Caroni crab vendors seek permanent home


Crab vendor Vijay Bassie shows off his blue crabs for sale in Caroni on Friday. - Marvin Hamilton
Crab vendor Vijay Bassie shows off his blue crabs for sale in Caroni on Friday. – Marvin Hamilton

It has been a difficult month for crab vendors to generate a source of income.

Many of their customers have been displaced from their jobs due to the covid19 restrictions.

And with the implementation of the 7pm weekend curfew, crab vendors have had to also adjust their hours to vend and catch crabs.

David Manbode, 33, whose family has been selling crab at the Caroni Bridge roundabout for the past 20 years, told Sunday Newsday he is confused and fearful about losing his only source of income.

“Our times to set traps have changed. So instead of getting an early start like about 4am we now lose an hour in our day. And with the new 7pm curfew (from Friday to Sunday), our selling time has been cut short. This has affected our sales especially on weekends when we get most of our sales.

“Now we have to hustle to get crabs back home and, in some cases, we go far to set the traps. Our nearest locations are the mangroves in Caroni, Felicity and Carli Bay. I really don’t know what will happen this weekend.”

Manbode lives with his wife and two children and is the lone breadwinner of his household. He said there were drastic cuts on his expenditure, which included downgrading his internet package.

He said, “It may sound like I’m complaining about nothing but I’m not. School is still in progress and my children need internet access to get the work done.
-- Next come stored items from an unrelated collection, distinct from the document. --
Lemma erc_tool_inv ctx c s p s' : run_erc ctx c s = (Ok p, s') -> erc_spec ctx c s p.
Proof.
  intros H. destruct c as [i|i|i|i|i|i|i]; cbn [run_erc] in H.
  - unfold BuildERC20Transfer in H. m_inv H as tp s1 H1. apply authorize_inv in H1 as [Ha _].
    l_inv H as home Hh. l_inv H as token Ht. l_inv H as to Hd. m_inv H as dec s2 H2. apply erc20DecimalsOn_inv in H2.
    l_inv H as n Hn. l_inv H as data Hp. apply assembleERC_requests in H.
    exists tp, (snd home), (fst home), token, data. split_and!; [done|by apply requireEVM_inv| |done].
    split; [by eapply parseEVMAddress_inv|]. exists to, n. split_and!; [by eapply parseEVMAddress_inv| |done].
    exists dec. split; [done|by apply wrap_ok in Hn].
  - unfold BuildERC20Approve in H. m_inv H as tp s1 H1. apply authorize_inv in H1 as [Ha _].
    l_inv H as home Hh. l_inv H as ac Hc. l_inv H as token Ht. l_inv H as sp Hd. m_inv H as n s2 H2.
    l_inv H as data Hp. apply assembleERC_requests in H.
    exists tp, (fst ac), (snd ac), token, data. split_and!; [done|by eapply evmAssemblerFor_inv| |done].
    split; [by eapply parseEVMAddress_inv|]. exists sp, n. split_and!; [by eapply parseEVMAddress_inv| |done].
    destruct (eap_Unlimited i); cbn [negb] in H2; [by injection H2 as <- _|].
    m_inv H2 as dec s3 H3. apply erc20DecimalsOn_inv in H3. apply lift_ok in H2 as [H2%wrap_ok _]. by exists dec.
  - unfold BuildERC20TransferFrom in H. m_inv H as tp s1 H1. apply authorize_inv in H1 as [Ha _].
    l_inv H as home Hh. l_inv H as token Ht. l_inv H as src Hs. l_inv H as to Hd. m_inv H as dec s2 H2.
    apply erc20DecimalsOn_inv in H2. l_inv H as n Hn. l_inv H as data Hp. apply assembleERC_requests in H.
    exists tp, (snd home), (fst home), token, data. split_and!; [done|by apply requireEVM_inv| |done].
    split; [by eapply parseEVMAddress_inv|]. exists src, to, n. split_and!; [by eapply parseEVMAddress_inv..| |done].
    exists dec. split; [done|by apply wrap_ok in Hn].
  - apply erc721_transfer_inv in H as (tp & home & to & data & Ha & Hh & Hc & Hr).
    exists tp, (snd home), (fst home), to, data. split_and!; [done|by apply requireEVM_inv|done|done].
  - apply erc721_transfer_inv in H as (tp & home & to & data & Ha & Hh & Hc & Hr).
    exists tp, (snd home), (fst home), to, data. split_and!; [done|by apply requireEVM_inv|done|done].
  - unfold BuildERC721Approve in H. m_inv H as tp s1 H1. apply authorize_inv in H1 as [Ha _].
    l_inv H as home Hh. l_inv H as to Ht. l_inv H as sp Hs. l_inv H as id Hi. l_inv H as data Hp.
    apply assembleERC_requests in H. exists tp, (snd home), (fst home), to, data.
    split_and!; [done|by apply requireEVM_inv| |done]. split; [by eapply parseEVMAddress_inv|].
    exists sp, id. split_and!; [by eapply parseEVMAddress_inv|by apply parseTokenID_inv|done].
  - unfold BuildERC721SetApprovalForAll in H. m_inv H as tp s1 H1. apply authorize_inv in H1 as [Ha _].
    l_inv H as home Hh. l_inv H as to Ht. l_inv H as op Hs. l_inv H as data Hp.
    apply assembleERC_requests in H. exists tp, (snd home), (fst home), to, data.
    split_and!; [done|by apply requireEVM_inv| |done]. split; [by eapply parseEVMAddress_inv|].
    exists op. split; [by eapply parseEVMAddress_inv|done].
Qed.

Lemma keeps_evmCallOn client to data : keeps effects (evmCallOn client to data).
Proof. unfold evmCallOn. keeps_tac. Qed.
Lemma keeps_asm_Assemble asm args : keeps effects (asm_Assemble asm args).
Proof. unfold asm_Assemble. keeps_tac. Qed.
#[local] Hint Resolve keeps_evmCallOn keeps_asm_Assemble : keeps.

Lemma keeps_erc20DecimalsOn client token : keeps effects (erc20DecimalsOn client token).
Proof. unfold erc20DecimalsOn. keeps_tac. Qed.
Lemma keeps_assembleERC asm owner to data cid tool desc : keeps effects (assembleERC asm owner to data cid tool desc).
Proof. unfold assembleERC. keeps_tac. Qed.
#[local] Hint Resolve keeps_erc20DecimalsOn keeps_assembleERC : keeps.

Lemma keeps_run_erc ctx c : keeps effects (run_erc ctx c).
Proof.
  destruct c; cbn [run_erc]; unfold BuildERC20Transfer, BuildERC20Approve, BuildERC20TransferFrom,
    BuildERC721TransferFrom, BuildERC721SafeTransferFrom, buildERC721Transfer, BuildERC721Approve,
    BuildERC721SetApprovalForAll; keeps_tac.
Qed.

End Run.
#[export] Hint Resolve keeps_evmCallOn keeps_asm_Assemble keeps_run_erc : keeps.

(** ** What the broadcast check makes of a built call *)

Section Outflow.
Context {RL : RateLib} {E : Env} {N : EVMEnv} {L : ChainLib} {D : DecLib} {B : ABILib}.
Context {LL : ChainLibLaws L} {DLL : DecLibLaws D} {BL : ABILaws B}.

Lemma decimals_nonneg client token dec : decimals_read client token dec -> 0 <= dec.
Proof.
  intros (n & data & out & _ & _ & H). unfold UnpackERC20Decimals in H.
  destruct (abi_Unpack _ _ out) as [[|v l]|] eqn:Eu; cbn [wrap mbind result_bind as_uint8] in H; try done.
  destruct v; try done. injection H as <-. apply unpack_uint8 in Eu. lia.
Qed.

Lemma amount_pos client token human n : amount_of client token human n -> 0 < n.
Proof.
  intros (dec & Hd%decimals_nonneg & Hh). apply humanToBaseUnits_value in Hh as (v & _ & _ & Hn & _); done.
Qed.

Lemma native_leg_zero to router wsvp : native_leg to (Some 0) router wsvp = ∅.
Proof. by destruct to. Qed.

(** What a call of a capped token takes out of the owner's wallet. *)
Definition erc_outflow (c : erc_tool) (client : Z) (to owner : Address) (sym : string) (out : gmap string Z) : Prop :=
  match c with
  | E20Transfer i => exists n, amount_of client to (et_Amount i) n /\ (n < 2 ^ 256 -> out = {[sym := n]})
  | E20TransferFrom i => exists src n, addr_of (ef_From i) src /\ amount_of client to (ef_Amount i) n
      /\ (n < 2 ^ 256 -> out = if addr_eqb src owner then {[sym := n]} else ∅)
  | E20Approve i => out = ∅
  | _ => True
  end.

Lemma addr_of_length s a : addr_of s a -> List.length a = 20%nat.
Proof. intros [H ->]. by apply hex_address_length. Qed.

Lemma erc_calls_outflow c client to data owner router wsvp sym :
  erc_calls c client to data -> symbolForToken to = Some sym ->
  erc_outflow c client to owner sym (decodeTransferOut (Some to) (Some 0) data owner router wsvp).
Proof.
  destruct c as [i|i|i|i|i|i|i]; cbn [erc_calls erc_outflow]; try done.
  - intros (_ & dst & n & Hd & Hn & Hp) Hs. exists n. split; [done|]. intros Hlt. pose proof (amount_pos _ _ _ _ Hn).
    unfold PackERC20Transfer in Hp. rewrite pack_transfer in Hp by (by eapply addr_of_length || lia).
    injection Hp as <-. rewrite <- (app_nil_r (call_transfer dst n)).
    rewrite (decode_transfer to sym) by (done || by eapply addr_of_length || lia). by rewrite native_leg_zero.
  - intros (_ & sp & n & _ & _ & Hp) Hs. apply pack_approve in Hp. rewrite decode_split, Hs, Hp, native_leg_zero.
    rewrite !bool_decide_eq_false_2 by (vm_compute; discriminate). cbn [andb]. by destruct (4 <=? _).
  - intros (_ & src & dst & n & Hsrc & Hd & Hn & Hp) Hs. exists src, n. split_and!; [done..|]. intros Hlt.
    pose proof (amount_pos _ _ _ _ Hn).
    unfold PackERC20TransferFrom in Hp. rewrite pack_transferFrom in Hp by (by eapply addr_of_length || lia).
    injection Hp as <-. rewrite <- (app_nil_r (call_transferFrom src dst n)).
    rewrite (decode_transferFrom to sym) by (done || by eapply addr_of_length || lia). by rewrite native_leg_zero.
Qed.

End Outflow.

(** ** Claims *)

(** C22: the ERC-20 and ERC-721 tools do what the request says, for the caller.  A
    payload any of the seven tools returns is for a tenant resolved from the
    request, calls the contract the request names on the chain it targets (for an
    approval the foreign chain it names, with the decimals read on that same
    chain), without native value, from the tenant owner's own address with its
    pending nonce; the data encode exactly the requested method, addresses, token
    id and exact amount; and the call changes no book, sends nothing and mints
    nothing. *)
Theorem erc_tool_faithful {RL : RateLib} {E : Env} {N : EVMEnv} {L : ChainLib} {D : DecLib} {B : ABILib} (d : EVMDeps)
    (ctx : context) (c : erc_tool) (s : srv) (p : EVMTxPayload) (s' : srv)
    (H : run_erc d ctx c s = (Ok p, s')) :
  erc_spec d ctx c s p /\ effects s' = effects s.
Proof.
  split; [by eapply erc_tool_inv|]. pose proof (keeps_run_erc d ctx c s) as Hk. by rewrite H in Hk.
Qed.

Definition demo_net : EVMEnv := {|
  env_client := fun _ _ => demo_evm;
  env_call := fun _ _ _ _ => Ok (map chr [200; 0; 0; 0]) |}.

Definition demo_deps : EVMDeps :=
  mkEVMDeps (Some (-1)) (Some (-1)) (Some (mkUniswapV2 (repeat (chr 7) 20) (repeat (chr 8) 20))) None None
    (Some (repeat (chr 9) 20)) (Some demo_registry) 2517
    {[11155111 := mkForeignChain 11155111 11155111 (repeat (chr 10) 20)]} 2517 false.

Definition demo_erc : erc_tool := E20Transfer (mkBuildERC20TransferInput demo_usdc demo_zero "1.5" "c1").

Definition demo_run_erc :=
  run_erc (RL := demo_rate) (E := demo_still) (N := demo_net) (L := demo_lib) (D := demo_dec) (B := demo_abi)
    demo_deps demo_ctx demo_erc demo_live.

Lemma erc_tool_faithful_witness :
  exists p s', demo_run_erc = (Ok p, s') /\ ep_SignerAddress p = "0x61"%string /\ effects s' = effects demo_live.
Proof.
  destruct demo_run_erc as [[p|e] s'] eqn:Er; [|vm_compute in Er; discriminate].
  exists p, s'. split; [reflexivity|].
  pose proof (erc_tool_faithful (N := demo_net) (D := demo_dec) (B := demo_abi) demo_deps demo_ctx demo_erc demo_live p s' Er)
    as [_ He].
  split; [|exact He]. apply (f_equal fst) in Er. vm_compute in Er. by injection Er as <-.
Defined.

(** C34: what a built transfer moves is what the broadcast check will charge.  The
    data of a payload of build_erc20_transfer on a capped token, decoded the way
    broadcast_evm_tx decodes a signed transaction, count exactly the requested
    amount of that token's symbol; build_erc20_transfer_from counts only when the
    tokens are pulled from the owner, and an approval counts nothing. *)
Theorem erc_tool_charged {RL : RateLib} {E : Env} {N : EVMEnv} {L : ChainLib} {D : DecLib} {B : ABILib}
    {LL : ChainLibLaws L} {DLL : DecLibLaws D} {BL : ABILaws B} (d : EVMDeps)
    (ctx : context) (c : erc_tool) (s : srv) (p : EVMTxPayload) (s' : srv) (router wsvp : Address)
    (H : run_erc d ctx c s = (Ok p, s')) :
  exists tp asm client to data owner, authorized ctx tp s /\ target_chain d c asm client
  /\ ownerEthAddress (tp_Owner tp) = Ok owner /\ ep_To p = Address_Hex to
  /\ BigSetString10 (ep_Value p) = Some 0 /\ hexutil_Decode (ep_Data p) = Ok data
  /\ forall sym, symbolForToken to = Some sym ->
       erc_outflow c client to owner sym (decodeTransferOut (Some to) (Some 0) data owner router wsvp).
Proof.
  apply erc_tool_inv in H as (tp & asm & client & to & data & Ha & Ht & Hc & Hr).
  destruct Hr as (n & owner & _ & _ & Ho & _ & _ & Eto & Ev & Ed & _).
  exists tp, asm, client, to, data, owner. rewrite Ev, Ed, BigSetString10_FormatInt, hexutil_roundtrip.
  split_and!; [done..|]. intros sym Hs. by apply erc_calls_outflow.
Qed.

Lemma erc_tool_charged_witness :
  exists p s' data, demo_run_erc = (Ok p, s') /\ @hexutil_Decode demo_lib (ep_Data p) = Ok data
  /\ decodeTransferOut (L := demo_lib) (Some usdc_bytes) (Some 0) data [] [] [] !! "usdc"%string = Some 1500000.
Proof.
  destruct demo_run_erc as [[p|e] s'] eqn:Er; [|vm_compute in Er; discriminate].
  destruct (erc_tool_charged (RL := demo_rate) (E := demo_still) (N := demo_net) (L := demo_lib) (D := demo_dec) (B := demo_abi) (LL := demo_lib_laws) (DLL := demo_dec_laws)
    (BL := demo_abi_laws) demo_deps demo_ctx demo_erc demo_live p s' [] [] Er)
    as (tp & asm & client & to & data & owner & _ & _ & _ & _ & _ & Ed & _).
  exists p, s', data. split; [reflexivity|]. split; [exact Ed|].
  apply (f_equal fst) in Er. vm_compute in Er. injection Er as <-. vm_compute in Ed. injection Ed as <-.
  vm_compute. reflexivity.
Defined.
Crab vendor David Manbode ties a bunch of hairy crab together in Caroni on Friday. – Marvin Hamilton

“Most of our sales are happen on Saturdays, during the week is usually slow. My weekly income has been cut in half and the cost to catch the crabs take up most of it. Fuel alone is so expensive. Crab is not something that we can keep for a long time and sell at a later date.”

Manbode sympathised with the many families not able to access basic amenities and questioned the efforts by the authorities to assist struggling families.

Manbode said his average catch is about 60-100 crabs daily and a small bundle of crab is sold at $50, a medium bundle goes for $60, and a large bundle is $70.

He said not only has the pandemic restrictions affected their livelihoods, but also the uncertainty of a place to sell their daily catch is worrisome.

“For years now there has been talks to relocate us or at least give us proper facilities to sell but nothing has been done. The roundabout is the ideal location for us because it has been the venue for years, where people from all over would come to buy.”

Two weeks since police officers from the Tunapuna/Piarco Regional Corporation moved to stop the crab vendors from plying their trade. The vendors were told that they could not sell at the site because vending was restricted and were ordered to close their stalls.

They, however, returned the day after with the support of St Augustine MP Khadijah Ameen and through discussions with the corporation.

Manbode said the crab vendors were not against being relocated but they were fed up with the promises and no deliverables.

“We have been hearing for years now about a relocation, but nothing is being done, yet they (police) come to forcefully remove us without warning. This is our bread and butter they are playing with.”

Another crab vendor, Lutchman Kalicharran, 33, said this was his family’s only source of income at this time because of the covid19 restrictions.

His two brothers who worked in the construction industry have also turned to crab vending to assist the family of seven members.

Bunches of blue crabs for sale in Caroni on Friday. – Marvin Hamilton

Kalicharran who has been selling at the Caroni Bridge roundabout for the past 12 years told Sunday Newsday, “It has been hard for us and since the police removed us, we are unsure if we can sell at the roundabout or not.

“Police has been advising us to start selling in front our homes. I cannot do that. I live in side street where there is no vehicular traffic. That doesn’t make sense for my family.”

Sunday Newsday reached out to Ameen to get an update on the progress of relocation and was told that there was no word from the corporation on the matter.

She said the corporation planned to conduct a data collection exercise but because of the covid19 restrictions employees at the corporation were not at work.

“Since the last incident we have not had any police coming to stop vendors, but it remains a “cat and mouse” game between vendors and police. The vendors have no authorisation to use the site and they have been pleading with the authorities for regularisation,” Ameen said.

She noted that there were two suggested sites for relocation near the Caroni Bridge that would be able to facilitate a fully developed crab market, which would include parking, washroom, running water and other amenities, but the corporation has not responded to the recommendations.

Sunday Newsday also contacted corporation chairman Kwasi Robinson who said he would not comment further on the matter.

On June 2, he said there was need to create a balance between vending and giving vendors an opportunity to earn an income,

“My position is known on people’s livelihoods. I think a human approach is needed at this time. But at my next council meeting I will raise this issue with my councillors.”